Undercuts: MIM can produce internal features and undercuts that would require expensive multi-axis machining or secondary operations in CNC.

Tolerances: Standard MIM tolerances are ±0.3-0.5% of nominal dimension. Tighter tolerances require secondary operations like coining, sizing, or precision machining.

Surface finish: As-sintered finish is typically 32 Ra. Polishing, plating, or coating can improve this for cosmetic or functional requirements.

How Zigitech evaluates MIM projects

At Zigitech, we review metal injection molding inquiries by analyzing geometry complexity, material requirements, production volume, and the real purpose of the part. In some cases, MIM is clearly the right answer. In others, CNC machining or investment casting may deliver the same functional result more efficiently.

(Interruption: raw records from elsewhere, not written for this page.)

(** C1, as amended: when [non_max_suppression] has returned, no detection
    of an image overlaps a detection after it beyond [iou_thres], as the
    suppression measures the overlap: the quotient that the kernel of
    [nms] computes in binary32 on the boxes offset by class.  Where the
    offset is zero, with [agnostic] set or for class 0, that quotient is
    the entry of [box_iou]: two such detections with finite boxes have a
    [box_iou] that does not exceed [iou_thres]. *)
Theorem nms32_kernel_invariant out xi dets :
  non_max_suppression32 p conf_thres iou_thres classes agnostic multi_label
                        labels max_det = Ok out ->
  out !! xi = Some dets ->
  kernel_apart agnostic iou_thres dets /\
  (forall i j a b,
     i <> j -> dets !! i = Some a -> dets !! j = Some b ->
     exact_class a -> exact_class b ->
     no_offset agnostic a -> no_offset agnostic b ->
     finite_box a -> finite_box b ->
     iou32_exceeds iou_thres a b = false).
Proof.
  intros Hout Hd.
  assert (Hap : kernel_apart agnostic iou_thres dets).
  { destruct (nms32_image_cases _ _ _ _ _ _ _ _ _ _ _ Hout Hd) as [-> | [x Hx]].
    - intros i j a b _ Ha. now rewrite lookup_nil in Ha.
    - apply batched_nms32_offset_apart in Hx. intros i j a b Hij Ha Hb.
      exact (StronglySorted_lookup _ _ _ _ _ _ Hx Ha Hb Hij). }
  split; [exact Hap |].
  assert (Hlt : forall i j a b,
     i < j -> dets !! i = Some a -> dets !! j = Some b ->
     exact_class a -> exact_class b ->
     no_offset agnostic a -> no_offset agnostic b ->
     finite_box a -> finite_box b ->
     iou32_exceeds iou_thres a b = false /\
     iou32_exceeds iou_thres b a = false).
  { intros i j a b Hij Ha Hb Hea Heb Hna Hnb [qa Hqa] [qb Hqb].
    pose proof (Hap i j a b Hij Ha Hb) as H. unfold offset_apart32 in H.
    destruct (nms32_detection_box out xi dets a Hout Hd) as [ra Hra];
      [now apply list_elem_of_lookup_2 in Ha |].
    destruct (nms32_detection_box out xi dets b Hout Hd) as [rb Hrb];
      [now apply list_elem_of_lookup_2 in Hb |].
    rewrite (offset_box32_zero agnostic a ra Hra
               (class_offset32_zero agnostic a Hea Hna)),
            (offset_box32_zero agnostic b rb Hrb
               (class_offset32_zero agnostic b Heb Hnb)) in H.
    unfold iou32_exceeds. rewrite Hqa, Hqb in *.
    rewrite kernel_iou_finite in H.
    split; [exact H | now rewrite iou32_sym]. }
  intros i j a b Hne Ha Hb Hea Heb Hna Hnb Hfa Hfb.
  destruct (Nat.lt_total i j) as [Hij | [-> | Hji]]; [| done |].
  - now apply (Hlt i j a b).
  - now apply (Hlt j i b a).
Qed.

End detections32.

(** ** The float model: running the filter on its own output *)

Section reencoding32.
Local Open Scope Q_scope.
Variable nc : nat.
Variable conf_thres : Q.
Hypothesis conf_nonneg : 0 <= conf_thres.
Hypothesis conf_below_one : gt_scalar (Fin 1) conf_thres = true.

Lemma gate32_zero : gt_scalar (Fin 0) conf_thres = false.
Proof.
  unfold gt_scalar.
  assert (H : fle (rnd32 0) (rnd32 conf_thres)) by now apply rnd32_mono.
  change (rnd32 0) with (Fin 0) in H.
  destruct (rnd32 conf_thres) as [q | [] |]; simpl in *; try easy.
  now apply Qltb_ge.
Qed.

(** The fused class scores of a re-encoding row. *)
Lemma fuse32_reencodes d a :
  reencodes nc d a ->
  r_cls (fuse32 a) = <[fd_cls d:=Fin 1]> (replicate nc (Fin 0)) /\
  anchor_box32 (fuse32 a) = fd_box d.
Proof.
  intros (Hobj & Hcls & Hbox). split; [| exact Hbox].
  unfold fuse32. cbn [r_cls]. rewrite Hcls, Hobj.
  rewrite list_fmap_insert, fmap_replicate. reflexivity.
Qed.

Lemma row_max32_from_zeros best bi i n :
  f32_ltb best (Fin 0) = false ->
  row_max32_from best bi i (replicate n (Fin 0)) = (best, bi).
Proof.
  intros Hb. revert i. induction n as [| n IH]; intros i; simpl; [reflexivity |].
  rewrite Hb. apply IH.
Qed.

Lemma row_max32_from_one_hot n k bi i :
  (k < n)%nat ->
  row_max32_from (Fin 0) bi i (<[k:=Fin 1]> (replicate n (Fin 0))) =
  (Fin 1, (i + k)%nat).
Proof.
  revert k i. induction n as [| n IH]; intros k i Hk; [lia |].
  destruct k as [| k]; simpl.
  - rewrite row_max32_from_zeros by reflexivity. now rewrite Nat.add_0_r.
  - rewrite IH by lia. f_equal. lia.
Qed.

Lemma row_max32_one_hot k :
  (k < nc)%nat ->
  row_max32 (<[k:=Fin 1]> (replicate nc (Fin 0))) = Ok (Fin 1, k).
Proof.
  intros Hk. destruct nc as [| n]; [lia |]. destruct k as [| k]; simpl.
  - now rewrite row_max32_from_zeros.
  - now rewrite row_max32_from_one_hot by lia.
Qed.

(** In best-class mode a re-encoded detection is selected with its box,
    its class and confidence 1. *)
Lemma select_best32_reencode dets x :
  Forall2 (reencodes nc) dets x ->
  Forall (fun d => (fd_cls d < nc)%nat) dets ->
  select_best32 conf_thres (fuse32 <$> x) = Ok (redetected32 <$> dets).
Proof.
  intros Hre Hcls. unfold select_best32.
  assert (Ht : traverse
                 (fun r => m ← row_max32 (r_cls r);
                           Ok (FDet (anchor_box32 r) m.1 m.2))
                 (fuse32 <$> x) = Ok (redetected32 <$> dets)).
  { induction Hre as [| d a dets x Hda Hre IH]; [reflexivity |].
    apply Forall_cons in Hcls as [Hd Hcls].
    cbn [fmap list_fmap traverse].
    destruct (fuse32_reencodes d a Hda) as [Ec Eb].
    rewrite Ec, (row_max32_one_hot _ Hd). cbn [mbind result_bind rbind fst snd].
    rewrite Eb.
    change (list_fmap anchor frow fuse32 x) with (fuse32 <$> x).
    rewrite (IH Hcls). reflexivity. }
  rewrite Ht. cbn [mbind result_bind rbind]. f_equal.
  clear Ht Hre Hcls. induction dets as [| d dets IH]; [reflexivity |].
  cbn [fmap list_fmap]. rewrite filter_cons_True by apply conf_below_one.
  f_equal. exact IH.
Qed.

Lemma omap_one_hot32 (F : nat * fnum -> option fdet) (g : nat -> nat) n k d :
  (k < n)%nat ->
  (forall j, F (j, Fin 0) = None) -> F (g k, Fin 1) = Some d ->
  omap F (imap (fun i s => (g i, s)) (<[k:=Fin 1]> (replicate n (Fin 0)))) = [d].
Proof.
  intros Hk H0 H1.
  assert (Hzeros : forall (h : nat -> nat) m,
            omap F (imap (fun i s => (h i, s)) (replicate m (Fin 0))) = []).
  { intros h m. revert h. induction m as [| m IH]; intros h; [reflexivity |].
    simpl. rewrite H0. apply (IH (h ∘ S)). }
  revert g k Hk H1.
  induction n as [| n IH]; intros g k Hk H1; [lia |].
  destruct k as [| k]; simpl.
  - rewrite H1. f_equal. apply (Hzeros (g ∘ S)).
  - rewrite H0. apply (IH (g ∘ S) k); [lia | exact H1].
Qed.

(** And so it is in multi-label mode. *)
Lemma select_multi32_reencode dets x :
  Forall2 (reencodes nc) dets x ->
  Forall (fun d => (fd_cls d < nc)%nat) dets ->
  select_multi32 conf_thres (fuse32 <$> x) = redetected32 <$> dets.
Proof.
  intros Hre Hcls. unfold select_multi32.
  induction Hre as [| d a dets x Hda Hre IH]; [reflexivity |].
  apply Forall_cons in Hcls as [Hd Hcls].
  cbn [fmap list_fmap]. rewrite bind_cons.
  change (list_fmap anchor frow fuse32 x) with (fuse32 <$> x).
  rewrite (IH Hcls).
  destruct (fuse32_reencodes d a Hda) as [Ec Eb]. rewrite Ec, Eb.
  rewrite (omap_one_hot32 _ (fun i => i) nc (fd_cls d) (redetected32 d) Hd).
  - reflexivity.
  - intros j. cbn [fst snd]. now rewrite gate32_zero.
  - cbn [fst snd]. now rewrite conf_below_one.
Qed.

Lemma select32_reencode multi dets x :
  Forall2 (reencodes nc) dets x ->
  Forall (fun d => (fd_cls d < nc)%nat) dets ->
  select32 conf_thres multi (fuse32 <$> x) = Ok (redetected32 <$> dets).
Proof.
  intros Hre Hcls. unfold select32. destruct multi.
  - now rewrite (select_multi32_reencode dets).
  - now apply select_best32_reencode.
Qed.

(** Every re-encoding row passes the objectness gate. *)
Lemma candidates32_reencode xi dets x :
  Forall2 (reencodes nc) dets x ->
  candidates nc [] xi x (objectness_mask32 conf_thres x) = Ok x.
Proof.
  intros Hre. unfold candidates, objectness_mask32. simpl.
  rewrite mask_index_fmap. f_equal.
  induction Hre as [| d a dets x (Hobj & _) _ IH]; [reflexivity |].
  rewrite filter_cons_True; [now f_equal |].
  rewrite Hobj. exact conf_below_one.
Qed.

End reencoding32.

Section rerun32.
Variable agnostic : bool.
Variable thr : Q.

(** The step keeps every re-encoded detection, in the same order. *)
Lemma batched_nms32_redetected dets max_det :
  StronglySorted (offset_apart32 agnostic thr) dets ->
  (Z.of_nat (length dets) <= max_det)%Z ->
  batched_nms32 (redetected32 <$> dets) agnostic thr max_det =
  Ok (redetected32 <$> dets).
Proof.
  intros Hapart Hmax. unfold batched_nms32, nms_keep32, nms32.
  set (x := redetected32 <$> dets).
  assert (Hlen : length x = length dets) by apply length_fmap.
  assert (Hsc : fd_conf <$> x = replicate (length dets) (Fin 1)).
  { subst x. clear. induction dets as [| d dets IH]; [reflexivity |].
    cbn [fmap list_fmap length replicate]. f_equal. exact IH. }
  rewrite Hsc, argsort_desc32_const by reflexivity.
  rewrite !length_fmap, Hlen.
  rewrite nms_loop32_keeps_all.
  - rewrite limit_det_id by (now rewrite length_seq).
    rewrite <- Hlen. apply rows_seq.
  - rewrite Forall_forall. intros j Hj. apply elem_of_seq in Hj.
    rewrite length_replicate. lia.
  - rewrite Forall_forall. intros j _. apply suppressed_at_replicate.
  - apply StronglySorted_seq. intros i j Hij Hj.
    destruct (lookup_lt_is_Some_2 dets i) as [a Ha]; [lia |].
    destruct (lookup_lt_is_Some_2 dets j) as [b Hb]; [lia |].
    assert (Hxa : x !! i = Some (redetected32 a))
      by (subst x; now rewrite list_lookup_fmap, Ha).
    assert (Hxb : x !! j = Some (redetected32 b))
      by (subst x; now rewrite list_lookup_fmap, Hb).
    rewrite (overlaps32_offset _ _ _ _ _ _ _ Hxa Hxb).
    apply (StronglySorted_lookup _ _ i j _ _ Hapart Ha Hb). lia.
Qed.

End rerun32.

Section candidates_mask.
Variable nc : nat.

Lemma mask_index_elem_of {A} (x : list A) (mask : list bool) a :
  a ∈ mask_index x mask -> a ∈ x.
Proof.
  unfold mask_index. intros H.
  apply list_elem_of_fmap in H as ([a' m] & -> & H).
  apply list_elem_of_filter in H as [_ H].
  now apply elem_of_zip_l in H.
Qed.

Lemma candidates_cls_length_mask labels xi x mask c :
  Forall (fun a => length (a_cls a) = nc) x ->
  candidates nc labels xi x mask = Ok c ->
  Forall (fun a => length (a_cls a) = nc) c.
Proof.
  intros Hx. unfold candidates.
  destruct (label_rows nc labels xi) as [v |] eqn:Ev; [| discriminate].
  cbn [mbind result_bind rbind]. intros [= <-].
  assert (Hf : Forall (fun a => length (a_cls a) = nc) (mask_index x mask)).
  { rewrite Forall_forall in *. intros a Ha. apply Hx.
    now apply mask_index_elem_of in Ha. }
  destruct v as [v |]; [| exact Hf].
  apply Forall_app. split; [exact Hf |]. now apply label_rows_cls_length in Ev.
Qed.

The goal is not to push every complex part into the most expensive process. The goal is to choose a manufacturing route that keeps quality stable, lead time practical, and cost aligned with the job.

Final takeaway

Metal injection molding is most valuable when part complexity, production volume, and material requirements all point toward a process that can spread tooling costs across thousands of identical parts. It is especially useful for small, intricate components that would be prohibitively expensive to machine individually.

If you are evaluating a part for MIM and want to understand whether it makes sense for your application, the best next step is to request a quote with the CAD model, drawing, material, quantity, and performance priorities. That allows the manufacturing route to be chosen based on engineering logic rather than guesswork.

Frequently asked questions

What is the typical tolerance for metal injection molding?

MIM typically achieves tolerances of ±0.3-0.5% of the nominal dimension. For features that require tighter tolerances, secondary operations such as coining, sizing, or precision machining may be used.

Can MIM parts be heat treated?

Yes. Because MIM parts are metal (e.g., 17-4 PH stainless steel or 4140 steel), they can be heat-treated, plated, or passivated just like wrought metal parts to improve hardness and corrosion resistance.

How large can a MIM part be?

MIM is best suited for small parts, typically weighing between 0.1 grams and 100 grams. While larger parts are technically possible, the cost of the feedstock and the difficulty of debinding thick sections often make investment casting a better choice for heavy components.

Is MIM stronger than die casting?

Yes. MIM parts are sintered to near-full density (96-99%), giving them mechanical properties superior to die-cast parts, which often suffer from internal porosity. MIM allows you to use high-strength steels and titanium, whereas die casting is typically limited to zinc, aluminum, and magnesium.